Um filme de Guillermo Arriaga com Charlize Theron, Kim Basinger e Jennifer Lawrence.
O que esperar depois da separação entre o roteirista e o diretor da ótima Trilogia do Caos (Amores Brutos, 21 Gramas e Babel)? Guillermo Arriaga mostra que consegue também dirigir ótimos filmes sem seu antigo parceiro Iñárritu com essa obra. Vidas Que Se Cruzam tinha uma história que renderia um drama fácil, porém, por mais que a Trilogia do Caos tenha terminado em 2006, ainda percebem-se resquícios dos outros filmes na primeira viagem de Arriaga, o que o torna mais do quem apenas mais um drama. A falta de linearidade, a ordem cronológica alterada, tramas entrelaçadas e personagens, no mínimo, curiosos, são figurinhas repetidas aqui. Por mais que ele tente reutilizar sua fórmula, o resultado ainda é inferior às suas três pérolas com o diretor mexicano.
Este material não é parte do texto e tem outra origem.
Lemma resolve_myst_ref_not_unsupported self refdoc node contnode lg lg' :
  resolve_myst_ref self refdoc node contnode lg
  <> (Raise NotImplementedError, lg').
Proof.
  unfold resolve_myst_ref, bind.
  destruct (collect self refdoc node contnode lg) as [[results | e] lg1] eqn:Hc.
  - destruct results as [| c [| c' rest]]; discriminate.
  - apply collect_log in Hc as [_ Hne]. intros [= -> ->]. now apply Hne.
Qed.

Lemma warn_missing_reference_ok self refdoc typ target node lg :
  exists lg', warn_missing_reference self refdoc typ target node lg = (Ok tt, lg').
Proof.
  unfold warn_missing_reference.
  destruct (missing_reference_warning _ _ _ _ _); eexists; reflexivity.
Qed.

Lemma reftype_restored x : reftype (restored x) = "myst".
Proof. reflexivity. Qed.

(** The loop body always gives a replacement, in one of the five ways of
    [resolution]. *)
Lemma resolve_node_resolution self s :
  exists new s',
    resolve_node self s = (Ok new, s') /\
    resolution self (rs_node s) (rs_log s) new s'.
Proof.
  destruct s as [lg x]. simpl.
  unfold resolve_node, try_except, bind, current_node, lift_log. simpl.
  destruct (resolve_myst_ref self (refdoc_or x (env_docname self)) x
              (content x) lg) as [[[n |] | e] lg1] eqn:Hr.
  - eexists _, _. split; [reflexivity |]. now apply resolved_builtin.
  - unfold assign, modify, try_finally, bind, current_node, ret. simpl.
    rewrite emit_firstresult_run.
    destruct (handlers_outcome self (set_reftype "any" x) (content x))
      as [rs | e] eqn:Hh.
    + destruct (first_result rs) as [n |] eqn:Hf.
      * cbn. eexists _, _. split; [reflexivity |].
        exact (resolved_by_handler self x lg n rs lg1 Hr Hh Hf).
      * simpl.
        destruct (warn_missing_reference_ok self (refdoc_or x (env_docname self))
                    "myst" (reftarget x) (set_refdomain "" (restored x)) lg1)
          as [lg2 Hw].
        unfold restored, as_any in Hw. simpl in Hw. rewrite Hw.
        eexists _, _. split; [reflexivity |].
        exact (unresolved self x lg rs lg1 lg2 Hr Hh Hf Hw).
    + pose proof (emit_raises_nouri _ _ _ _ Hh) as ->.
      cbn. eexists _, _. split; [reflexivity |].
      exact (unaddressable_handler self x lg lg1 Hr Hh).
  - destruct e.
    + eexists _, _. split; [reflexivity |].
      now apply unaddressable_builtin.
    + now apply resolve_myst_ref_not_unsupported in Hr.
Qed.

(** ** C7: the chain of missing-reference handlers *)

Lemma emit_pointwise hs node contnode rs :
  fst (emit (S := unit) hs node contnode tt) = Ok rs ->
  Forall2 (fun h r => h node contnode = Done r) hs rs.
Proof.
  revert rs. induction hs as [| h hs IH]; simpl; intros rs.
  - intros [= <-]. constructor.
  - unfold bind. destruct (h node contnode) as [r |] eqn:Hh; simpl;
      [| discriminate].
    destruct (emit hs node contnode tt) as [[rs' | e] []]; simpl in *;
      [| discriminate].
    intros [= <-]. constructor; [exact Hh | now apply IH].
Qed.

Lemma first_result_first rs n :
  first_result rs = Some n ->
  exists i, rs !! i = Some (Some n) /\
            forall j, (j < i)%nat -> rs !! j = Some None.
Proof.
  induction rs as [| [r |] rs IH]; simpl; [discriminate | |].
  - intros [= ->]. exists 0%nat. split; [reflexivity | intros j Hj; lia].
  - intros H. destruct (IH H) as (i & Hi & Hlt).
    exists (S i). split; [exact Hi |].
    intros [| j] Hj; [reflexivity | apply Hlt; lia].
Qed.

Lemma resolve_node_unique self s new s' :
  resolution self (rs_node s) (rs_log s) new s' ->
  resolve_node self s = (Ok new, s').
Proof.
  destruct (resolve_node_resolution self s) as (new0 & s0 & Hrun & Hres).
  intros H. rewrite Hrun.
  destruct H; inversion Hres; subst; try congruence.
Qed.

(** C7.  When no built-in strategy gives a candidate, the listeners of
    [missing-reference] are called, one after the other, with the
    placeholder reclassified as [any]; if none of them raises, the first
    result that is not [None] replaces the placeholder and the logger is
    left as it was; and the placeholder's kind is [myst] again afterwards,
    also when a listener raised [NoUri]. *)
Theorem C7_fallback_chain (self : Resolver) (x : pending_xref)
  (lg lg1 : logger) :
  reftype x = "myst" ->
  resolve_myst_ref self (refdoc_or x (env_docname self)) x (content x) lg
  = (Ok None, lg1) ->
  let s := {| rs_log := lg; rs_node := x |} in
  reftype (as_any x) = "any" /\
  reftype (rs_node (snd (resolve_node self s))) = reftype x /\
  (forall rs,
     handlers_outcome self (as_any x) (content x) = Ok rs ->
     Forall2 (fun h r => h (as_any x) (content x) = Done r)
       (missing_reference self) rs /\
     forall n,
       first_result rs = Some n ->
       resolve_node self s
       = (Ok n, {| rs_log := lg1; rs_node := restored x |}) /\
       exists i, rs !! i = Some (Some n) /\
                 forall j, (j < i)%nat -> rs !! j = Some None) /\
  (forall e,
     handlers_outcome self (as_any x) (content x) = Raise e ->
     resolve_node self s
     = (Ok (content x), {| rs_log := lg1; rs_node := restored x |})).
Proof.
  intros Hmyst Hr s. split; [reflexivity |]. split; [| split].
  - destruct (resolve_node_resolution self s) as (new & s' & Hrun & Hres).
    rewrite Hrun. simpl. rewrite Hmyst.
    inversion Hres; subst; simpl in *; try reflexivity; congruence.
  - intros rs Hrs. split; [now apply emit_pointwise |].
    intros n Hn. split; [| now apply first_result_first].
    apply resolve_node_unique.
    exact (resolved_by_handler self x lg n rs lg1 Hr Hrs Hn).
  - intros e He. pose proof (emit_raises_nouri _ _ _ _ He) as ->.
    apply resolve_node_unique.
    exact (unaddressable_handler self x lg lg1 Hr He).
Qed.

(** C7 at the sample project: nothing built in knows [external-thing]; the
    first listener is silent and the second answers. *)
Lemma C7_fallback_chain_witness :
  exists n,
    external_handler (as_any (Sample.link "external-thing" []))
      (content (Sample.link "external-thing" [])) = Done (Some n) /\
    resolve_node
      (Sample.with_handlers [silent_handler; external_handler] Sample.self)
      {| rs_log := empty_logger; rs_node := Sample.link "external-thing" [] |}
    = (Ok n, {| rs_log := empty_logger;
                rs_node := restored (Sample.link "external-thing" []) |}).
Proof.
  destruct (C7_fallback_chain
              (Sample.with_handlers [silent_handler; external_handler]
                 Sample.self)
              (Sample.link "external-thing" []) empty_logger empty_logger
              eq_refl ltac:(vm_compute; reflexivity))
    as (_ & _ & H & _).
  eexists. split; [reflexivity |].
  destruct (H _ eq_refl) as [_ H'].
  apply (H' _ eq_refl).
Defined.

(** ** C6: destinations without a location *)



(** The logger after [resolve_myst_ref]: when it selects nothing or raises,
    only first warnings about domains were logged. *)
Lemma resolve_myst_ref_quiet self refdoc node contnode lg r lg1 :
  resolve_myst_ref self refdoc node contnode lg = (r, lg1) ->
  r = Ok None \/ (exists e, r = Raise e) ->
  rtc domain_log_step lg lg1.
Proof.
  unfold resolve_myst_ref, bind.
  destruct (collect self refdoc node contnode lg) as [[results | e] lgc] eqn:Hc;
    apply collect_log in Hc as [Hlog _].
  - destruct results as [| c [| c' rest]]; simpl.
    + now intros [= <- <-] _.
    + intros [= <- <-] [H | [e H]]; discriminate.
    + intros [= <- <-] [H | [e H]]; discriminate.
  - now intros [= <- <-] _.
Qed.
Vidas Que Se Cruzam conta várias histórias paralelas entre si, que vão se tornando cada vez mais ligadas à medida que o fim do filme se aproxima. Temos, primeiramente, Sylvia (Charlize Theron), a dona de um restaurante que tem um passado obscuro e insiste em escondê-lo através de suas cicatrizes e de sexo completamente sem prazer; Mariana (Jennifer Lawrence), uma garota transtornada após a morte da mãe que se apaixona pelo filho do amante dela, Santiago (J. D. Pardo); Gina (Kim Basinger), uma mãe de família que comete adultério com Nick (Joaquim de Almeida); e Maria (Tessa Ia), uma menina cujo pai, um piloto que auxilia nas plantações de agricultores, sofre um acidente, e agora procura a mãe desconhecida.
O maior auxílio do filme em seu funcionamento fica nas ótimas atuações, que não caem em momento algum e trazem o máximo de emoção para as cenas que carecem dessas. Charlize Theron e Jennifer Lawrence carregam o peso do drama nas costas em suas personagens complicadas com passados obscuros. E tiram de letra. Charlize me convence do início ao fim em sua personagem fria com seus assuntos diários. Kim Basinger, a mãe que não sente mais prazer em casa com seu marido e seus filhos, está perfeita. E vemos nas telas o quanto ela sabe que está errada em distribuir o prazer e a obrigação numa balança fora da moral, já que suas expressões entre o feliz e o desconfortável se sobressaem em sua interpretação. Mas tenho que dizer que a novata Jennifer Lawrence é a minha surpresa do filme. A menina, indicada a inúmeros prêmios por sua atuação excelente no filme do ano passado, Inverno da Alma, mostra que esse pode ser o início de uma grande carreira com sua personagem.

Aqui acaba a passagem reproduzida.